As colaborações entre os pares concentram-se em cumprimento de tarefas estabelecidas pela instituição e em espaços comuns de encontros, como corredores ou salas dos professores:

Os limites entre os aspectos formais e informais , evidentemente, nem sempre são claros e óbvios, pois a vida concreta de um estabelecimento repousa tanto em relações codificadas quanto sobre amizades, conflitos pessoais, colaborações pontuais, intercâmbios imprevistos, etc. Além disso, as relações entre os pares comportam ainda uma importante dimensão histórica: em algumas escolas os professores estão atuando há muitíssimo tempo e partilham com seus colegas, como vimos nas seções anteriores, um universo arquifamiliar. (TARDIF e LESSARD, 2005, p. 183)

O que pode ocorrer é a rivalidade entre professores, o que acarreta que alguns prefiram a ajuda da direção do que desses colegas. A colaboração ocorre geralmente entre professores do mesmo nível, isso em termos de planejamento curricular, permanecendo a autonomia e a liberdade profissional. Geralmente a forma de colaboração entre os professores não implica na presença de mais de um professor em sala de aula.

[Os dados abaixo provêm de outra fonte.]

Definition can_send_message (self : t) (user_id : string) (current_time : Z)
  : bool * t :=
  (match user_last_message self !! user_id with
   | None => true
   | Some last => current_time - last >=? min_interval self
   end, self).

Definition record_message (self : t) (user_id : string) (current_time stamp : Z)
  : bool * t :=
  let '(ok, self) := can_send_message self user_id current_time in
  if ok then
    (true, set_user_last_message self (<[user_id := stamp]> (user_last_message self)))
  else (false, self).

Definition time_until_next_allowed (self : t) (user_id : string) (now : Z)
  : Z * t :=
  match user_last_message self !! user_id with
  | None => (0, self)
  | Some last => (Z.max 0 (min_interval self - (now - last)), self)
  end.

Inductive call : Type :=
| CanSend (user_id : string) (current_time : Z)
| RecordMsg (user_id : string) (current_time stamp : Z)
| TimeUntil (user_id : string) (now : Z).

Definition step (self : t) (c : call) : t :=
  match c with
  | CanSend u now => snd (can_send_message self u now)
  | RecordMsg u now stamp => snd (record_message self u now stamp)
  | TimeUntil u now => snd (time_until_next_allowed self u now)
  end.

Definition run (self : t) (calls : list call) : t := fold_left step calls self.

Fixpoint record_all (self : t) (user_id : string) (reads : list (Z * Z))
  : list bool * t :=
  match reads with
  | [] => ([], self)
  | (now, stamp) :: reads' =>
      let '(ok, self) := record_message self user_id now stamp in
      let '(oks, self) := record_all self user_id reads' in
      (ok :: oks, self)
  end.

End ThrottlingRateLimiter.

Module SW := SlidingWindowRateLimiter.
Module TH := ThrottlingRateLimiter.

(** ** Derived notions used in the statements *)

(** The deque stored for a user, [[]] when the key is absent: the value of
    [self.user_messages.get(user_id, [])]. *)
Definition stored (self : SW.t) (u : string) : list Z :=
  default [] (SW.user_messages self !! u).

(** Every deque in the dictionary is non-empty and no longer than
    [max_requests]. *)
Definition sw_wf (self : SW.t) : Prop :=
  ∀ u q, SW.user_messages self !! u = Some q →
         q ≠ [] ∧ Z.of_nat (length q) ≤ SW.max_requests self.

(** What holds of the deque [q] stored for [u] after the calls [calls]:
    it is sorted, made of clock readings of the history, and [u] has been
    cleaned at some time [c]; if the window is positive, every stored
    timestamp is younger than [c - window_size]. *)
Definition sw_hist_inv (W : Z) (calls : list SW.call) (self : SW.t) : Prop :=
  ∀ u q, SW.user_messages self !! u = Some q →
         StronglySorted Z.le q
         ∧ (∀ t, t ∈ q → t ∈ SW.clock calls)
         ∧ ∃ c, SW.last_cleanup u calls = Some c
                ∧ (0 < W → Forall (λ t, c - W < t) q).

(** The call is neither an accepted [record_message] for [u] nor a
    [can_send_message] for [u] that pops a timestamp. *)
Definition sw_quiet_call (u : string) (self : SW.t) (c : SW.call) : bool :=
  match c with
  | SW.CanSend u' now =>
      if decide (u' = u)
      then bool_decide (stored (SW._cleanup_window self u' now) u' = stored self u')
      else true
  | SW.RecordMsg u' now stamp =>
      if decide (u' = u) then negb (fst (SW.record_message self u' now stamp))
      else true
  | SW.TimeUntil _ _ => true
  end.

Fixpoint sw_quiet (u : string) (self : SW.t) (calls : list SW.call) : bool :=
  match calls with
  | [] => true
  | c :: calls' => sw_quiet_call u self c && sw_quiet u (SW.step self c) calls'
  end.

(** The call is not an accepted [record_message] for [u]. *)
Definition th_quiet_call (u : string) (self : TH.t) (c : TH.call) : bool :=
  match c with
  | TH.RecordMsg u' now stamp =>
      if decide (u' = u) then negb (fst (TH.record_message self u' now stamp))
      else true
  | TH.CanSend _ _ | TH.TimeUntil _ _ => true
  end.

Fixpoint th_quiet (u : string) (self : TH.t) (calls : list TH.call) : bool :=
  match calls with
  | [] => true
  | c :: calls' => th_quiet_call u self c && th_quiet u (TH.step self c) calls'
  end.

(** The stamp appended by a call, if the call is an accepted
    [record_message] for [u]; the log of all such stamps along a run. *)
Definition sw_accepted_call (u : string) (self : SW.t) (c : SW.call) : list Z :=
  match c with
  | SW.RecordMsg u' now stamp =>
      if decide (u' = u)
      then if fst (SW.record_message self u' now stamp) then [stamp] else []
      else []
  | SW.CanSend _ _ | SW.TimeUntil _ _ => []
  end.

Fixpoint sw_accepted (u : string) (self : SW.t) (calls : list SW.call) : list Z :=
  match calls with
  | [] => []
  | c :: calls' => sw_accepted_call u self c ++ sw_accepted u (SW.step self c) calls'
  end.

Definition th_accepted_call (u : string) (self : TH.t) (c : TH.call) : list Z :=
  match c with
  | TH.RecordMsg u' now stamp =>
      if decide (u' = u)
      then if fst (TH.record_message self u' now stamp) then [stamp] else []
      else []
  | TH.CanSend _ _ | TH.TimeUntil _ _ => []
  end.

Fixpoint th_accepted (u : string) (self : TH.t) (calls : list TH.call) : list Z :=
  match calls with
  | [] => []
  | c :: calls' => th_accepted_call u self c ++ th_accepted u (TH.step self c) calls'
  end.
(** * The CP-SAT presolve context (ortools/sat/presolve_context.cc)

    A shallow embedding of [PresolveContext] and of the operations its
    specification talks about: domain management, signed references, the
    Boolean/affine equality store, the absolute-value dictionary and the
    objective (read, canonicalize, substitute, write); then of the other
    methods of the class: the queries on variables and literals, the
    constraint-variable usage graph and the value encodings.

    Conventions of the embedding.
    - [int] and [int64] values are integers of [Z].  Signed overflow is
      undefined behaviour in C++: every [int64] operation that the source
      performs on objective data is checked, and an overflow gives no
      result.
    - A method is a function of the context in an error-state monad
      [M A := PresolveContext -> option (A * PresolveContext)].  [None]
      stands for a failed [CHECK], an out-of-range [operator[]] or any other
      undefined behaviour.  A [DCHECK] is a debug-only assertion; it is not
      executed, and is recorded as a predicate where a claim needs it.
    - The members behind the usage graph and the value encodings are kept
      in a second record [PresolveTables], which holds the context; their
      methods run in [T A := PresolveTables -> option (A * PresolveTables)],
      and [liftT] runs a method of the context on the tables.
    - The classes [Domain] (ortools/util/sorted_interval_list),
      [AffineRelation] (ortools/util/affine_relation.h), [SparseBitset] and
      the helpers of cp_model_utils.h are not part of the sources at hand;
      they are modelled from the specification. *)

From Stdlib Require Import ZArith Floats Lia.

From stdpp Require Import gmap list strings sorting.

Open Scope Z_scope.

(** ** Machine integers *)

Definition kint64min : Z := -9223372036854775808.

Definition kint64max : Z := 9223372036854775807.

Definition kint32min : Z := -2147483648.

Definition kint32max : Z := 2147483647.

Definition in_int64 (z : Z) : bool := (kint64min <=? z) && (z <=? kint64max).

Definition in_int32 (z : Z) : bool := (kint32min <=? z) && (z <=? kint32max).

(** An [int64] result: defined only when it is representable. *)
Definition checked64 (z : Z) : option Z := if in_int64 z then Some z else None.

(** Conversion [int64 -> int] as compilers implement it (reduction modulo
    2^32); used by [const int min = MinOf(var)] in [ExploitFixedDomain]. *)
Definition to_int32 (z : Z) : Z := (z + 2147483648) mod 4294967296 - 2147483648.

(** [static_cast<double>(int64)]: rounding to the nearest binary64. *)
Definition double_of_int64 (z : Z) : float :=
  if z =? kint64min then (- (PrimFloat.of_uint63 (Uint63.of_Z 4611686018427387904) * 2))%float
  else if z <? 0 then (- PrimFloat.of_uint63 (Uint63.of_Z (- z)))%float
  else PrimFloat.of_uint63 (Uint63.of_Z z).

(** ** Reference algebra (cp_model_utils.h) *)

(** Modelled from the spec: [NegatedRef], [PositiveRef] and [RefIsPositive]
    are declared in cp_model_utils.h, which is missing.  The specification
    asks for a bijective signed encoding with a [negated] involution; the
    two's-complement one maps variable [v >= 0] to its negation [-v - 1]. *)
Definition NegatedRef (ref : Z) : Z := - ref - 1.

Definition PositiveRef (ref : Z) : Z := Z.max ref (NegatedRef ref).

Definition RefIsPositive (ref : Z) : bool := 0 <=? ref.

(** Indexing a [std::vector] by an [int]: no result out of range. *)
Definition at_index {A} (l : list A) (i : Z) : option A :=
  if i <? 0 then None else l !! Z.to_nat i.

Definition set_index {A} (l : list A) (i : Z) (x : A) : list A :=
  <[Z.to_nat i := x]> l.

(** ** Domains *)

(** Modelled from the spec: class [Domain] is declared in
    ortools/util/sorted_interval_list.h, which is missing.  Following the
    data model, a domain is an ordered list of disjoint closed intervals
    [[a1,b1] ... [ak,bk]] with [ai <= bi < a(i+1)]; adjacent intervals are
    merged, so that a set of integers has one representation. *)
Abbreviation Domain := (list (Z * Z)) (only parsing).

Module Domain.

Definition interval_contains (i : Z * Z) (v : Z) : bool :=
  (i.1 <=? v) && (v <=? i.2).

Definition Contains (d : Domain) (v : Z) : bool :=
  existsb (fun i => interval_contains i v) d.

Definition IsEmpty (d : Domain) : bool :=
  match d with [] => true | _ => false end.

Definition NumIntervals (d : Domain) : Z := Z.of_nat (length d).

(** [Min] and [Max] of an empty domain are undefined. *)
Definition Min (d : Domain) : option Z := fst <$> head d.

Definition Max (d : Domain) : option Z := snd <$> last d.

Definition IsFixed (d : Domain) : option bool :=
  lo ← Min d; hi ← Max d; Some (lo =? hi).

Definition clamp64 (z : Z) : Z := Z.max kint64min (Z.min kint64max z).

(** Saturated number of elements. *)
Definition Size (d : Domain) : Z :=
  clamp64 (foldr (fun i acc => (i.2 - i.1 + 1) + acc) 0 d).

(** Every interval is non-empty. *)
Definition valid (d : Domain) : bool := forallb (fun i => i.1 <=? i.2) d.

(** Sorted, disjoint and non-adjacent, after a previous upper end. *)
Fixpoint sorted_after (prev : option Z) (d : Domain) : bool :=
  match d with
  | [] => true
  | i :: r =>
      (i.1 <=? i.2)
      && match prev with None => true | Some e => e + 1 <? i.1 end
      && sorted_after (Some i.2) r
  end.

Definition wf (d : Domain) : bool := sorted_after None d.

(** Union of a canonical domain with one interval. *)
Fixpoint add_interval (i : Z * Z) (d : Domain) : Domain :=
  if i.2 <? i.1 then d
  else match d with
       | [] => [i]
       | j :: r =>
           if i.2 + 1 <? j.1 then i :: j :: r
           else if j.2 + 1 <? i.1 then j :: add_interval i r
           else add_interval (Z.min i.1 j.1, Z.max i.2 j.2) r
       end.

(** [Domain::FromIntervals]: the union of arbitrary intervals. *)
Definition FromIntervals (l : list (Z * Z)) : Domain := foldr add_interval [] l.

(** [Domain(int64 value)] and [Domain(int64 left, int64 right)]. *)
Definition FromValue (v : Z) : Domain := [(v, v)].

Definition FromBounds (lo hi : Z) : Domain := if lo <=? hi then [(lo, hi)] else [].

Definition AllValues : Domain := [(kint64min, kint64max)].

Definition IntersectionWith (d1 d2 : Domain) : Domain :=
  flat_map (fun i =>
    flat_map (fun j =>
      let lo := Z.max i.1 j.1 in
      let hi := Z.min i.2 j.2 in
      if lo <=? hi then [(lo, hi)] else []) d2) d1.

Definition IsIncludedIn (d1 d2 : Domain) : bool :=
  forallb (fun i => existsb (fun j => (j.1 <=? i.1) && (i.2 <=? j.2)) d2) d1.

Definition UnionWith (d1 d2 : Domain) : Domain := foldr add_interval d2 d1.

(** The negation stays inside [int64]: the opposite of [kint64min] is
    dropped. *)
Definition Negation (d : Domain) : Domain :=
  IntersectionWith (reverse (map (fun i => (- i.2, - i.1)) d)) AllValues.

Definition Complement (d : Domain) : Domain :=
  let gaps :=
    foldr (fun i k => fun lo => (lo, i.1 - 1) :: k (i.2 + 1))
          (fun lo => [(lo, kint64max)]) d kint64min in
  filter (fun i => i.1 <= i.2) gaps.

(** Exact sum with saturation of the end points. *)
Definition AdditionWith (d1 d2 : Domain) : Domain :=
  FromIntervals
    (flat_map (fun i => map (fun j =>
       (clamp64 (i.1 + j.1), clamp64 (i.2 + j.2))) d2) d1).

(** The bound on the number of intervals (and of values enumerated by a
    multiplication) after which an operation falls back to a hull. *)
Definition kDomainComplexityLimit : Z := 100.

Definition RelaxIfTooComplex (d : Domain) : Domain :=
  if NumIntervals d <=? kDomainComplexityLimit then d
  else match Min d, Max d with
       | Some lo, Some hi => [(lo, hi)]
       | _, _ => d
       end.

Definition values_of (i : Z * Z) : list Z := seqZ i.1 (i.2 - i.1 + 1).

Os professores estão sempre nessa dualidade em conversas com alunos e com seus pares. Como os autores chamam a classe de “célula”, podemos pensar que as células saudáveis fazem parte e compõem um organismo sadio e funcional. Esse organismo compreende todos os sujeitos participantes do processo educacional:

Os professores não interagem apenas com os alunos, mas também com seus colegas, os professores especializados, os pedagogos, os diretores da escola, os profissionais, os pais, etc. Aí também o processo coletivo de trabalho reproduz fortemente a lógica da estrutura celular, pois a célula classe fica amplamente subtraída aos demais atores e agentes escolares. Aqui dominam os temas dialéticos do isolamento e da colaboração, do individualismo docente em relação ao coletivo de trabalho no estabelecimento, da sociedade do corpo docente ante aquilo que parece serem ingerências externas, etc. (TARDIF e LESSARD, 2005, p. 281).

Contudo, muitas vezes esse mesmo professor que lidera essa “célula classe” se sente isolado por não conseguir compartilhar suas aflições e problemas, erros e acertos, progressos e fracassos, nem ao menos nos horários estabelecidos pela instituição para conversas e planejamento, pois o tempo é reduzido para tratar de particularidades e individualidades de cada classe e professor específico.

Em pesquisa sobre a aprendizagem dos professores em colaboração com seus colegas, Forte e Flores (2009), apresentam a concepção de Little (1990) sobre as relações colegiais e seus graus de integração, intensidade e interdependência, que vão desde “trocas esporádicas e informais”, “ajuda e apoio mútuo”, “partilha rotineira e inconsequente de materiais e de métodos ou troca aberta de ideias e opiniões” e por fim, o “trabalho conjunto”. As três primeiras ela classifica de “formas fracas de colegialidade” e não interferem diretamente em suas concepções sobre as práticas. Dá maior ênfase ao trabalho conjunto:

[...] trabalho de grupo para os encontros que assentam na responsabilidade partilhada pelo trabalho de ensinar (interdependência), nas concepções colectivas de autonomia, no apoio à iniciativa e à liderança dos professores em matéria de prática profissional e nas afiliações de grupo que se baseiam no trabalho profissional (LITTLE, 1990, p. 519 apud FORTES e FLORES, 2009, 770-771).

Fortes e Flores (2009), salientam que conforme Little (1990), o trabalho conjunto implica em maior interdependência e trocas com responsabilidade sobre a prática, na autonomia e desenvolvimento profissional.

Little (1990, p. 510) assinala que: “[...] qualquer interação que rompe o isolamento dos professores vai contribuir de alguma forma para o conhecimento, habilidade, julgamento ou compromisso de que os indivíduos trazem para seu trabalho”. Acreditamos que a expressão “qualquer interação” engloba os três aspectos citados da colegialidade abordados pela autora e podem, sim, levar às mudanças e à questionamentos sobre as práticas docentes, mesmo que essas trocas ocorram de maneira esporádica, informal, em trocas de ideias e opiniões.